Late B Lymphocyte Action in Dysfunctional Tissue Repair Following Kidney Injury and Transplantation

Session Information

Category: Transplantation

  • 1801 Transplantation: Basic

Authors

  • Cippa, Pietro E., University of Southern California, Los Angeles, California, United States
  • McMahon, Andrew P., University of Southern California, Los Angeles, California, United States

Group or Team Name

  • McMahon Lab
Background

Immune-mediated injury contributes to unsatisfactory long-term outcomes after kidney transplantation, but the mechanisms initiating late immunoreactivity are poorly understood.

Methods

In this translational study, we combined transcriptional profiling of serial protocol biopsies after kidney transplantation in humans (RNAseq analysis from 163 protocol biopsies) with the extensive characterization of immunological processes up to 18 months after ischemia/reperfusion injury (IRI) in mice (RNAseq, immunofluorescence, B cell receptor analysis and autoantibody detection).

Results

In human kidney allografts, a transcriptional B cell signature correlated with fibrosis and reduced graft function. The presence of a B cell signature at 1 year was associated with an injury/repair response earlier after transplantation, not primarily related to episodes of allograft rejection. In the mouse model, we identified a sustained immune response in the absence of foreign antigens in conjunction with the transition to chronic kidney disease.

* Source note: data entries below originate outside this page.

Notation due n s := (work n horizon (queue s)).

(** What a step keeps, and what it leaves to do: at most [w] units of work more (less one)
    and [k] calls. *)
Definition progress (cur : option Task) (n k w : nat) (s : P4PUpdateManager) (r : P4PUpdateManager * X) : Prop :=
  um_inv r.1 cur ∧ same_managers s r.1 ∧ (fast → W k r.2 ∧ due n r.1 < due n s + w).

(** An update with a new time: nothing more is due. *)
Lemma enqueue_later t type isp sel s cur n : um_inv s cur → (type = TYPE_GUIDANCE ↔ is_Some sel) →
  (∀ x, sel = Some x → x ∈ m_selection_mgrs s) → (fast → (horizon < t)%Z) →
  yields (enqueueTask t type isp sel s) (λ s', um_inv s' cur ∧ same_managers s s' ∧ (fast → due n s' ≤ due n s)).
Proof.
  intros I Hk Hs Ht. eapply yields_settles, settles_impl; [by apply (enqueueTask_settles _ _ _ _ _ cur)|]. intros s' (I' & M' & E').
  split_and!; [done|done|]. intros HF. pose proof (enqueued_work n horizon _ _ _ _ _ E') as WK.
  rewrite (proj2 (Z.leb_gt _ _)) in WK by auto. lia.
Qed.

Lemma updatePIDMap_yields isp s x cur n k : um_inv s cur → (fast → W (S (S k)) x) →
  yields (updatePIDMap time load_pidmap isp s x) (progress cur n k (n + 2) s).
Proof.
  intros I HW. unfold updatePIDMap. destruct (load_pidmap isp x) as [[rc ttl] x1] eqn:EL. destruct (time x1) as [t x2] eqn:ET.
  assert (HT : fast → W k x2 ∧ (horizon < t + if rc =? 0 then ttl else 900)%Z) by (intros HF; by apply (ev_pidmap (E HF) k isp x rc ttl x1); auto).
  destruct (rc =? 0)%Z; cbn [negb].
  - eapply yields_bind; [apply (enqueue_later _ _ _ None s cur n); [done|by split|done|tauto]|].
    intros s1 (I1 & M1 & W1). eapply yields_bind; [apply yields_settles, (enqueueTask_settles _ _ _ None _ cur); [done|by split|done]|].
    intros s2 (I2 & M2 & E2). pose proof (enqueued_work n horizon TYPE_PDISTANCE _ _ _ _ E2) as W2. cbn [weight] in W2.
    split_and!; [done|by eapply same_managers_trans|]. intros HF. specialize (W1 HF). split; [by apply HT|].
    cbn. destruct (0 <=? horizon)%Z; lia.
  - eapply yields_bind; [apply (enqueue_later _ _ _ None s cur n); [done|by split|done|tauto]|].
    intros s' (I' & M' & W'). split_and!; [done|done|]. intros HF. specialize (W' HF). split; [by apply HT|cbn; lia].
Qed.

Lemma updatePDistanceMap_yields isp s x cur n k : um_inv s cur → n = length (m_selection_mgrs s) → (fast → W (S (S k)) x) →
  yields (updatePDistanceMap time load_pdistance isp s x) (progress cur n k (n + 1) s).
Proof.
  intros I Hn HW. unfold updatePDistanceMap. destruct (load_pdistance isp x) as [[rc ttl] x1] eqn:EL. destruct (time x1) as [t x2] eqn:ET.
  assert (HT : fast → W k x2 ∧ (horizon < t + if rc =? 0 then ttl else 75)%Z) by (intros HF; by apply (ev_pdistance (E HF) k isp x rc ttl x1); auto).
  destruct (rc =? 0)%Z; cbn [negb].
  - eapply yields_bind; [apply (enqueue_later _ _ _ None s cur n); [done|by split|done|tauto]|].
    intros s1 (I1 & M1 & W1). eapply yields_bind.
    + apply yields_settles, (enqueue_all_settles 0 TYPE_GUIDANCE (λ _, isp) Some (m_selection_mgrs s) s1 cur n horizon I1).
      * intros b _. split; [by eexists|done].
      * intros b y Hb [= <-]. destruct M1 as [-> _]. done.
    + intros s2 (I2 & M2 & W2). split_and!; [done|by eapply same_managers_trans|]. intros HF. specialize (W1 HF).
      split; [by apply HT|]. cbn in *. rewrite <- Hn in W2. lia.
  - eapply yields_bind; [apply (enqueue_later _ _ _ None s cur n); [done|by split|done|intros HF; destruct (HT HF); lia]|].
    intros s' (I' & M' & W'). split_and!; [done|done|]. intros HF. specialize (W' HF). split; [by apply HT|cbn; lia].
Qed.

Lemma updateGuidance_yields isp sel s x cur n k : um_inv s cur → sel ∈ m_selection_mgrs s → (fast → W (S (S k)) x) →
  yields (updateGuidance sel_dist sel_comp sel_next isp sel s x) (progress cur n k 1 s).
Proof.
  intros I Hs HW. unfold updateGuidance.
  assert (Hskip : ∀ x, (fast → W k x) → progress cur n k 1 s (s, x)).
  { intros y Hy. split_and!; [done|by repeat split|]. intros HF. split; [by apply Hy|cbn; lia]. }
  eapply yields_bind; [apply (yields_total _ (λ r, W (S k) r.2)); intros HF; destruct (ev_dist (E HF) _ isp sel x (HW HF)) as (? & ? & ? & ?); eauto|].
  intros [rc x1] H1. cbn [snd] in H1. destruct (rc =? ERR_INVALID_ISP)%Z; [apply Hskip; intros HF; apply (ev_mono (E HF)); auto|].
  eapply yields_bind; [apply (yields_total _ (λ r, W k r.2)); intros HF; destruct (ev_comp (E HF) _ isp sel x1 (H1 HF)) as (? & ? & ? & ?); eauto|].
  intros [rc' x2] H2. cbn [snd] in H2. destruct (rc' =? ERR_INVALID_ISP)%Z; [by apply Hskip|].
  eapply yields_bind; [apply (yields_total _ (λ t, t = TIME_INVALID ∨ (horizon < t)%Z)); intros HF; by eapply (ev_next (E HF)); auto|].
  intros t Ht. destruct (Z.eqb_spec t TIME_INVALID) as [|Hne]; [by apply Hskip|].
  eapply yields_bind; [apply (enqueue_later _ _ _ (Some sel) s cur n); [done|by split; [eexists|]|by intros ? [= <-]|intros HF; by destruct (Ht HF)]|].
  intros s' (I' & M' & W'). split_and!; [done|done|]. intros HF. specialize (W' HF). split; [by apply H2|cbn; lia].
Qed.

Lemma executeTask_yields t s x n k : um_inv s (Some t) → n = length (m_selection_mgrs s) → (fast → W (S (S k)) x) →
  yields (exec t s x) (progress (Some t) n k (weight n (t_type t)) s).
Proof.
  intros I Hn HW. assert (Ht : m_task_store s !! t_ptr t = Some t) by (apply (ui_store _ _ I); split; [by right|done]).
  pose proof (ui_kind _ _ I _ _ Ht) as Hk. unfold kind_ok, executeTask in *. destruct (t_type t); cbn [weight].
  - by apply updatePIDMap_yields.
  - by apply updatePDistanceMap_yields.
  - destruct (proj1 Hk eq_refl) as [sel Hsel]. rewrite Hsel. cbn [from_option_or mbind outcome_bind].
    apply updateGuidance_yields; [done| |done]. by eapply (ui_known _ _ I).
Qed.

(** Taking the top task out of the queue. *)
Lemma pop_inv s t q : um_inv s None → queue s !! 0 = Some t → queue_inv q → queue s ≡ₚ t :: m_vec q →
  um_inv (with_queue q (m_selmgr_tasks s) (m_task_store s) s) (Some t).
Proof.
  intros I Ht Iq P. pose proof (queue_nodup s (ui_heap _ _ I)) as ND. rewrite P in ND. apply NoDup_cons in ND as [Hn _].
  split; cbn [with_queue m_tasks m_task_store m_selmgr_tasks m_selection_mgrs]; try done; try apply I.
  - intros p x. rewrite (ui_store _ _ I), P, elem_of_cons. split.
    + intros [[[->|Hx]|?] ?]; [by split; [right|]|by split; [left|]|done].
    + intros [[Hx|[= ->]] ?]; split; [|done| |done]; left; [by right|by left].
  - by intros x [= <-].
Qed.

(** Why the inner loop ends: the manager was stopped, there is no task, or the last reading
    of the clock is before all tasks. *)
Definition idle (s : P4PUpdateManager) (x : X) : Prop :=
  m_stopped s = true ∨ queue s = [] ∨ ∃ x0 t, time x0 = (t, x) ∧ ∀ u, u ∈ queue s → (t < exectime u)%Z.

(** One round: the earliest task, if it is due, is executed and freed. *)
Lemma run_task_yields s x n k : um_inv s None → n = length (m_selection_mgrs s) → (fast → W (3 + k) x) →
  yields (round s x) (λ r, if r.1.1 then progress None n k 0 s (r.1.2, r.2) else r.1.2 = s ∧ idle s r.2).
Proof.
  intros I Hn HW. unfold run_task, heap_empty, ras_size. destruct (m_stopped s) eqn:Es; cbn [orb]; [split; [done|by left]|].
  destruct (Nat.eqb_spec (length (queue s)) 0) as [Hz|Hz]; [split; [done|right; left; by apply length_zero_iff_nil]|].
  destruct (lookup_lt_is_Some_2 (queue s) 0) as [t Ht]; [lia|]. unfold heap_top, ras_get. rewrite Ht. cbn [from_option_or mbind outcome_bind].
  destruct (heap_pop_Ok task_key task_key_ltb earlier (m_tasks s) t (ui_heap _ _ I) Ht) as (q & -> & Iq & P & Hmax).
  destruct (time x) as [now x0] eqn:ET. destruct (Z.ltb_spec now (exectime t)) as [Hlt|Hge].
  { split; [done|]. right. right. exists x, now. split; [done|]. intros u Hu. apply Hmax in Hu. unfold earlier in Hu.
    rewrite Z.ltb_ge in Hu. lia. }
  cbn [mbind outcome_bind]. assert (HT : fast → (now ≤ horizon)%Z ∧ W (S (S k)) x0).
  { intros HF. pose proof (ev_time (E HF) _ _ (HW HF)) as HT. by rewrite ET in HT. }
  eapply yields_bind; [apply (executeTask_yields t _ x0 n k); [by apply pop_inv|done|tauto]|].
  intros [s1 x1] (I1 & M1 & W1). cbn [fst snd] in *. destruct (removeTask_done t s1 I1) as (s2 & -> & I2 & Q2 & M2). cbn.
  split_and!; [done|by eapply (same_managers_trans s s1); [exact M1|]|]. intros HF. destruct (W1 HF) as [H1 H2]. split; [done|].
  assert (Hw : due n s = weight n (t_type t) + work n horizon (m_vec q)).
  { rewrite P. unfold work. cbn [sum_list_with]. unfold load at 1. rewrite (proj2 (Z.leb_le _ _)); [done|]. destruct (HT HF). lia. }
  cbn [fst]. rewrite Q2. cbn in H2. lia.
Qed.
End execute.

(** Any execution of a task keeps the invariant. *)
Lemma run_task_inv {X} (time : X → Z * X) pm pd sd sc sn s x b s' x' : um_inv s None →
  run_task time pm pd sd sc sn s x = Ok (b, s', x') → um_inv s' None.
Proof.
  intros I ER. pose proof (run_task_yields time pm pd sd sc sn (λ _ _, True) 0 False ltac:(done) s x _ 0 I eq_refl ltac:(done)) as H.
  rewrite ER in H. cbn in H. destruct b; [apply H|]. by destruct H as [-> _].
Qed.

The late intrarenal response after IRI was characterized by the appearance of ectopic lymphoid structures hosting the proliferation and maturation of B lymphocytes into antibody secreting cells. The B cell receptor analysis was consistent with a process of clonal expansion and affinity maturation of B lymphocytes in the damaged kidney. In the absence of foreign antigens this process resulted in the production of systemically detectable broadly-reacting antibodies.

Conclusion

These findings highlight stage specific immunological responses to kidney injury shared between the mouse and human kidney and suggest a new disease model for chronic forms of injury and rejection after transplantation with dysfunctional kidney repair as the primum movens of late B cell mediated immunity.

Funding

  • Private Foundation Support